Definition list_key (key : KeyCode.t) (s : MainScreenState) : option (io W Step) :=
  if ListPanelState.is_searching (ms_list s) || ListPanelState.is_visual (ms_list s) then None
  else if is_down key then
    let s := on_list ListPanelState.move_down s in
    Some match maybe_load_more_records_command s with
         | Some (s, cmd) => command_ cmd s
         | None => detail_or_continue (selected_id s) s
         end
  else if is_up key then
    let s := on_list ListPanelState.move_up s in Some (detail_or_continue (selected_id s) s)
  else None.

Definition execute_detail_action (id : Uuid) (action : DetailActionFocus) (s : MainScreenState)
  : io W Step :=
  match DetailPanelState.fields (ms_detail s) !! fo_field_index action with
  | None => continue_ s
  | Some field =>
      let selector := detail_field_kind_to_selector (df_kind field) in
      match fo_kind action with
      | DetailActionKind.Copy => command_ (Command.CopyToClipboard id selector) s
      | DetailActionKind.ToggleSecret =>
          if df_toggleable field then
            let '(d, needs_decrypt) := DetailPanelState.toggle_password (ms_detail s) in
            let s := s <| ms_detail := d |> in
            if needs_decrypt then command_ (Command.DecryptField id selector) s else continue_ s
          else continue_ s
      end
  end.

(** The key p in the details: the first field is decrypted now, the others one by one when
    the one before them was. *)
Definition toggle_all (id : Uuid) (s : MainScreenState) : io W Step :=
  match reveal_field_selectors (ms_detail s) with
  | [] => continue_ s
  | selector :: remaining =>
      let '(d, needs_decrypt) := DetailPanelState.toggle_password (ms_detail s) in
      let s := s <| ms_detail := d |> in
      if needs_decrypt then
        command_ (Command.DecryptField id selector)
          (s <| ms_pending_reveal_fields := (λ field, (id, field)) <$> remaining |>)
      else continue_ (s <| ms_pending_reveal_fields := [] |>)
  end.

Definition copy_field (id : Uuid) (field : option DetailField) (s : MainScreenState)
  : io W Step :=
  match field with
  | Some field =>
      command_ (Command.CopyToClipboard id (detail_field_kind_to_selector (df_kind field))) s
  | None => continue_ s
  end.

(** A step of the focus in the details.  The focus is never behind the fields, where the
    code would panic ([run_focus_field] and [in_range_up] of [DetailPanel]). *)
Definition field_up (d : DetailPanelState) : DetailPanelState :=
  match DetailPanelState.move_field_up d with Some (d, _) => d | None => d end.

+--

What is required: Look back at the data above. Transcribe exactly the lines starting at the line that contains "if needs_decrypt then command_" and ending at the line that contains "(** The key".

Task answer:
            if needs_decrypt then command_ (Command.DecryptField id selector) s else continue_ s
          else continue_ s
      end
  end.

(** The key p in the details: the first field is decrypted now, the others one by one when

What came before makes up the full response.